## Exercise instructions:
Please return every line from the entries that has the string "Hclean" in it.

Saved data entries:

(** * Internship-Sioux notebooks: a shallow embedding and its properties

    The repository holds four exploratory notebooks:
    - [Bayesics_Coin.ipynb] (Julia): conjugate Beta/Bernoulli updating and a
      multi-armed bandit driven by an upper-credible-bound rule;
    - the VB notebook (Python, numpy + BayesPy): a discretised linear thermal
      model, its data generator and the back-transformation of the inferred
      transition matrix into conductances;
    - [Explore_MCMC.ipynb] (Julia): the lumped ODE right-hand side and the
      MSE helper;
    - [Explore_UKF.ipynb] (Julia): the one-block cooling simulation, the data
      generator and the MSE helper.

    Conventions of the embedding.
    - Julia's [Int] is [Int64]: an integer in [Z] with the wrap-around of
      every addition and subtraction written out ([wrap64]).
    - [Float64] arithmetic is idealised as arithmetic in [R]; rounding, [Inf]
      and [NaN] are outside the model.  Where floats are only compared (the
      bandit), a finite [Float64] is the rational number it denotes ([Q]).
    - Exceptions thrown by library primitives (indexing, broadcasting,
      [sqrt], [argmax], constructors of distributions) are the [exn] values
      of a [result]; the notebooks themselves contain no [throw], [try] or
      [catch].
    - Random draws come from an explicit stream that is threaded through the
      code in the order in which the source consumes it. *)

From Stdlib Require Import Reals Lra ZArith Lia List QArith.
From stdpp Require Import gmap list.
(** X1: [_validate_capabilities] returns exactly when every capability has an
    access mode of [SUPPORTED_ACCESS] and, where it has a mount block, a file
    system type that is empty or "ext4"; whenever it raises, it is an [Abort]
    with INVALID_ARGUMENT. *)
Theorem validate_capabilities_accepts (capabilities : list VolumeCapability) :
  (_validate_capabilities capabilities = Returned tt ↔
     Forall (λ c, Capability.access_mode c ∈ SUPPORTED_ACCESS
                  ∧ ∀ m, Capability.mount c = Some m →
                         fs_type m = "" ∨ fs_type m = "ext4") capabilities)
  ∧ (∀ exc, _validate_capabilities capabilities = Raised exc →
            ∃ message, exc = Abort INVALID_ARGUMENT message).
Proof.
  destruct (validate_capabilities_cases capabilities)
    as [[-> Hall]|(message & -> & Hnot)].
  - split; [done|]. by intros exc [=].
  - split; [by split|]. intros exc [= <-]. by eexists.
Qed.

(** ** Controller: validating capabilities *)

(** X2: ValidateVolumeCapabilities looks the quota up and nothing else.
    Without a quota it aborts with NOT_FOUND.  With one it always replies: the
    confirmation echoes the request's context, capabilities and parameters
    when every capability is acceptable, and otherwise the reply carries the
    message of the INVALID_ARGUMENT that the validation raised, so that an
    unsupported capability never aborts this RPC. *)
Theorem ValidateVolumeCapabilities_reply (self : Controller) (volume_id : string)
    (volume_capabilities : list VolumeCapability)
    (volume_context parameters : option (gmap string string)) (w : oracle) :
  let validate := ValidateVolumeCapabilities self volume_id volume_capabilities
                    volume_context parameters in
  let accepted (c : VolumeCapability) :=
    Capability.access_mode c ∈ SUPPORTED_ACCESS
    ∧ ∀ m, Capability.mount c = Some m → fs_type m = "" ∨ fs_type m = "ext4" in
  match run w [] (Session.get_quota (vms_session self) volume_id) with
  | (Raised exc, t) => run w [] validate = (Raised exc, t)
  | (Returned None, t) =>
      run w [] validate
        = (Raised (Abort NOT_FOUND ("Volume " +:+ volume_id +:+ " does not exist")), t)
  | (Returned (Some _), t) =>
      (Forall accepted volume_capabilities
       ∧ run w [] validate
           = (Returned (ValidateConfirmed volume_context volume_capabilities
                          parameters), t))
      ∨ (¬ Forall accepted volume_capabilities
         ∧ ∃ message,
             _validate_capabilities volume_capabilities
               = Raised (Abort INVALID_ARGUMENT message)
             ∧ run w [] validate = (Returned (ValidateMessage message), t))
  end.
Proof.
  intros validate accepted. unfold validate, ValidateVolumeCapabilities.
  rewrite run_bind.
  destruct (run w [] (Session.get_quota (vms_session self) volume_id))
    as [[[quota|]|exc] t]; [|simpl; by rewrite ?app_nil_r..].
  destruct (validate_capabilities_cases volume_capabilities)
    as [[-> Hall]|(message & -> & Hnot)]; simpl; rewrite app_nil_r.
  - by left.
  - right. split; [done|]. by exists message.
Qed.

(** ** Mounting *)

Lemma split_on_cons (sep : ascii) (s : string) : ∃ w ws, split_on sep s = w :: ws.
Proof.
  destruct s as [|c rest]; simpl; [by eexists _, _|].
  destruct (Ascii.eqb c sep); [by eexists _, _|].
  destruct (split_on sep rest); by eexists _, _.
Qed.

(** A string without the separator splits into itself. *)
Lemma split_on_whole (sep c : ascii) (rest : string) :
  split_on sep (String c rest) = [String c rest]
  ↔ Ascii.eqb c sep = false ∧ split_on sep rest = [rest].
Proof.
  simpl. destruct (Ascii.eqb c sep); [by split; [|intros []]|].
  destruct (split_on_cons sep rest) as (w & ws & ->).
  split; [intros [= -> ->]|intros [_ [= -> ->]]]; done.
Qed.

Lemma split_on_pieces (sep : ascii) (s : string) :
  Forall (λ f, split_on sep f = [f]) (split_on sep s).
Proof.
  induction s as [|c rest IH]; simpl; [by constructor|].
  destruct (Ascii.eqb c sep) eqn:Hc; [by constructor|].
  destruct (split_on sep rest) as [|w ws]; [by repeat constructor; simpl; rewrite Hc|].
  apply Forall_cons in IH as [Hw Hws]. constructor; [|done].
  by apply split_on_whole.
Qed.

Lemma split_on_lstrip (sep : ascii) (s : string) :
  split_on sep s = [s] → split_on sep (lstrip s) = [lstrip s].
Proof.
  induction s as [|c rest IH]; [done|]. intros Hs.
  simpl lstrip. destruct (is_space c); [|done].
  apply IH. by apply split_on_whole in Hs as [_ ?].
Qed.

Lemma split_on_rstrip (sep : ascii) (s : string) :
  split_on sep s = [s] → split_on sep (rstrip s) = [rstrip s].
Proof.
  induction s as [|c rest IH]; [done|]. intros Hs.
  apply split_on_whole in Hs as [Hc Hrest]. specialize (IH Hrest).
  simpl rstrip. destruct (rstrip rest) as [|d r].
  - destruct (is_space c); [done|]. by apply split_on_whole.
  - by apply split_on_whole.
Qed.

Lemma split_on_app (sep : ascii) (s t : string) :
  split_on sep s = [s] → split_on sep (s +:+ String sep t) = s :: split_on sep t.
Proof.
  induction s as [|c rest IH]; intros Hs.
  - simpl. by rewrite Ascii.eqb_refl.
  - apply split_on_whole in Hs as [Hc Hrest].
    change (String c rest +:+ String sep t) with (String c (rest +:+ String sep t)).
    simpl. by rewrite Hc, (IH Hrest).
Qed.

(** [sep.join(l).split(sep)] gives [l] back when no item holds the
    separator and [l] is not empty. *)
Lemma split_on_join (sep : ascii) (l : list string) :
  l ≠ [] → Forall (λ f, split_on sep f = [f]) l →
  split_on sep (join (String sep "") l) = l.
Proof.
  intros Hne Hall. induction Hall as [|f l Hf Hl IH]; [done|]. clear Hne.
  destruct l as [|g l]; [done|].
  change (join (String sep "") (f :: g :: l))
    with (f +:+ String sep (join (String sep "") (g :: l))).
  rewrite (split_on_app _ _ _ Hf). f_equal. by apply IH.
Qed.

Lemma lstrip_idemp (s : string) : lstrip (lstrip s) = lstrip s.
Proof.
  induction s as [|c rest IH]; [done|]. simpl.
  destruct (is_space c) eqn:Hc; [done|]. simpl. by rewrite Hc.
Qed.

Lemma rstrip_idemp (s : string) : rstrip (rstrip s) = rstrip s.
Proof.
  induction s as [|c rest IH]; [done|]. simpl.
  destruct (rstrip rest) as [|d r] eqn:Hr.
  - destruct (is_space c) eqn:Hc; [done|]. simpl. by rewrite Hc.
  - change (rstrip (String c (String d r)))
      with (match rstrip (String d r) with
            | EmptyString => if is_space c then EmptyString else String c EmptyString
            | r' => String c r'
            end).
    by rewrite IH.
Qed.

Lemma rstrip_lstrip (s : string) : rstrip s = s → rstrip (lstrip s) = lstrip s.
Proof.
  induction s as [|c rest IH]; [done|]. intros Hs.
  simpl lstrip. destruct (is_space c) eqn:Hc; [|done].
  apply IH. simpl in Hs. destruct (rstrip rest) as [|d r].
  - rewrite Hc in Hs. done.
  - by injection Hs.
Qed.

Lemma strip_idemp (s : string) : strip (strip s) = strip s.
Proof.
  unfold strip. rewrite (rstrip_lstrip (rstrip s)) by apply rstrip_idemp.
  apply lstrip_idemp.
Qed.

(** X3: [mount] runs the mount command exactly once.  The options it passes
    are never empty strings, carry no surrounding white space and no comma, so
    that the argument of [-o], their join with commas, splits back into
    exactly these options; in mock mode the three NFS options come last.  A
    [ProcessExecutionError] of the command becomes [MountFailed] with the
    command's stderr, the source, the target and the options; any other
    outcome is the command's. *)
Theorem mount_command_spec (CONF : Config) (src tgt flags : string) (w : oracle)
    (h : list op) :
  let options := mount_flags_of CONF flags in
  run w h (mount CONF src tgt flags)
    = (match w h (cmd_mount options src tgt) with
       | Returned _ => Returned tt
       | Raised (ProcessExecutionError stderr _) =>
           Raised (MountFailed stderr src tgt options)
       | Raised exc => Raised exc
       end, [cmd_mount options src tgt])
  ∧ Forall (λ f, f ≠ "" ∧ strip f = f ∧ split_on "," f = [f]) options
  ∧ (options ≠ [] → split_on "," (join "," options) = options)
  ∧ (Conf.mock_vast CONF = true → ["port=2049"; "nolock"; "vers=3"] `suffix_of` options).
Proof.
  intros options.
  assert (Hclean : Forall (λ f, f ≠ "" ∧ strip f = f ∧ split_on "," f = [f]) options).
  { unfold options, mount_flags_of.
    apply Forall_forall. intros f Hf. apply list_elem_of_filter in Hf as [Hne Hf].
    split; [done|].
    assert (Hsplit : f ∈ strip <$> split_on "," flags
                     ∨ f ∈ ["port=2049"; "nolock"; "vers=3"]).
    { destruct (Conf.mock_vast CONF); [|by left].
      apply elem_of_app in Hf as [?|?]; [by left|by right]. }
    destruct Hsplit as [Hin|Hin].
    - apply list_elem_of_fmap in Hin as (g & -> & Hg). split; [apply strip_idemp|].
      pose proof (split_on_pieces "," flags) as Hall.
      rewrite Forall_forall in Hall. specialize (Hall g Hg).
      unfold strip. by apply split_on_lstrip, split_on_rstrip.
    - repeat (apply elem_of_cons in Hin as [->|Hin]; [by split|]).
      by apply elem_of_nil in Hin. }
  split; [|split; [done|split]].
  - unfold mount. fold options. rewrite run_try_except. run_call_step.
    destruct (w h (cmd_mount options src tgt)) as [[]|exc]; [done|].
    destruct exc; try done.
  - intros Hne. apply split_on_join; [done|].
    eapply Forall_impl; [exact Hclean|]. by intros f (_ & _ & ?).
  - intros Hmock. unfold options, mount_flags_of. rewrite Hmock.
    rewrite filter_app. by eexists.
Qed.
(** * FIACATestBot: the data loader (src/data_loader/loader.py)

    A shallow embedding of [DataLoader]: the per-certificate extraction of
    the streaming XML parser, the address heuristic, the transactional
    scope around a SQLAlchemy session, the natural-key lookup-or-create
    primitive and the two-pass reconciliation [_populate_db], over the
    tables declared in src/models.py.

    Python values are modelled as follows.
    - [str] is a list of Unicode code points.  The case mappings and the
      digit test are exact on Basic Latin and on the Cyrillic range
      U+0400..U+045F (the alphabet of the registry's texts); code points
      outside these ranges are treated as caseless non-digits, and the
      statements about normalized names assume texts within the ranges.
    - A SQLAlchemy session is an identity map: per table, the list of the
      mapped objects in creation order.  An object whose primary key is
      [None] is pending (added, not yet flushed); a reference to an object
      is its position in that list, so that the in-run caches alias the
      objects of the session exactly as the Python dictionaries do.
    - Exceptions are the [Raise] results of a state-and-error monad. *)

From Stdlib Require Import Strings.Ascii Strings.String NArith.
From stdpp Require Import base option list numbers gmap.

Set Warnings "-register-all".

(** ** Python strings *)

Abbreviation str := (list N).

Module PyStr.

Fixpoint bytes_of (s : string) : list N :=
  match s with
  | EmptyString => []
  | String a r => N_of_ascii a :: bytes_of r
  end.

(** The continuation byte [b] contributes its six low bits. *)
Definition cont (acc b : N) : N := (acc * 64 + b `mod` 64)%N.

(** UTF-8 decoding of a source literal into code points. *)
Fixpoint utf8_decode (bs : list N) : str :=
  match bs with
  | [] => []
  | b :: rest =>
    if (b <? 128)%N then b :: utf8_decode rest
    else if (b <? 224)%N then
      match rest with
      | c1 :: rest1 => cont (b `mod` 32) c1 :: utf8_decode rest1
      | _ => []
      end
    else if (b <? 240)%N then
      match rest with
      | c1 :: c2 :: rest2 => cont (cont (b `mod` 16) c1) c2 :: utf8_decode rest2
      | _ => []
      end
    else
      match rest with
      | c1 :: c2 :: c3 :: rest3 =>
        cont (cont (cont (b `mod` 8) c1) c2) c3 :: utf8_decode rest3
      | _ => []
      end
  end.

(** [u "..."] is the Python literal ['...']. *)
Definition u (s : string) : str := utf8_decode (bytes_of s).

(** [bool(s)] for a string: the empty string is falsy. *)
Definition truthy (s : str) : bool :=
  match s with [] => false | _ => true end.

Definition within (lo hi c : N) : bool := ((lo <=? c) && (c <=? hi))%N.

(** [c.isspace()]: the code points of Unicode's White_Space together with
    the separators U+001C..U+001F, as CPython has them. *)
Definition isspace (c : N) : bool :=
  within 9 13 c || within 28 32 c || (c =? 133)%N || (c =? 160)%N
  || (c =? 5760)%N || within 8192 8202 c || within 8232 8233 c
  || (c =? 8239)%N || (c =? 8287)%N || (c =? 12288)%N.

(** [c.isdigit()], [c.lower()] and [c.upper()] for a code point of Basic
    Latin or of the Cyrillic range U+0400..U+045F.  A code point outside
    these ranges is left as it is and is no digit, which is not always
    what Python does: the statements that depend on it are about texts
    written within these ranges. *)
Definition isdigit_cp (c : N) : bool := within 48 57 c.

Definition lower_cp (c : N) : N :=
  if within 65 90 c then (c + 32)%N
  else if within 1024 1039 c then (c + 80)%N
  else if within 1040 1071 c then (c + 32)%N
  else c.

Definition upper_cp (c : N) : N :=
  if within 97 122 c then (c - 32)%N
  else if within 1072 1103 c then (c - 32)%N
  else if within 1104 1119 c then (c - 80)%N
  else c.

(** A cased code point, for [str.title]. *)
Definition cased (c : N) : bool :=
  within 65 90 c || within 97 122 c || within 1024 1119 c.

Fixpoint lstrip (s : str) : str :=
  match s with
  | c :: r => if isspace c then lstrip r else s
  | [] => []
  end.

(** [s.strip()] *)
Definition strip (s : str) : str := rev (lstrip (rev (lstrip s))).

(** [s.lower()] *)
Definition lower (s : str) : str := lower_cp <$> s.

## The answer:
  assert (Hclean : Forall (λ f, f ≠ "" ∧ strip f = f ∧ split_on "," f = [f]) options).
    eapply Forall_impl; [exact Hclean|]. by intros f (_ & _ & ?).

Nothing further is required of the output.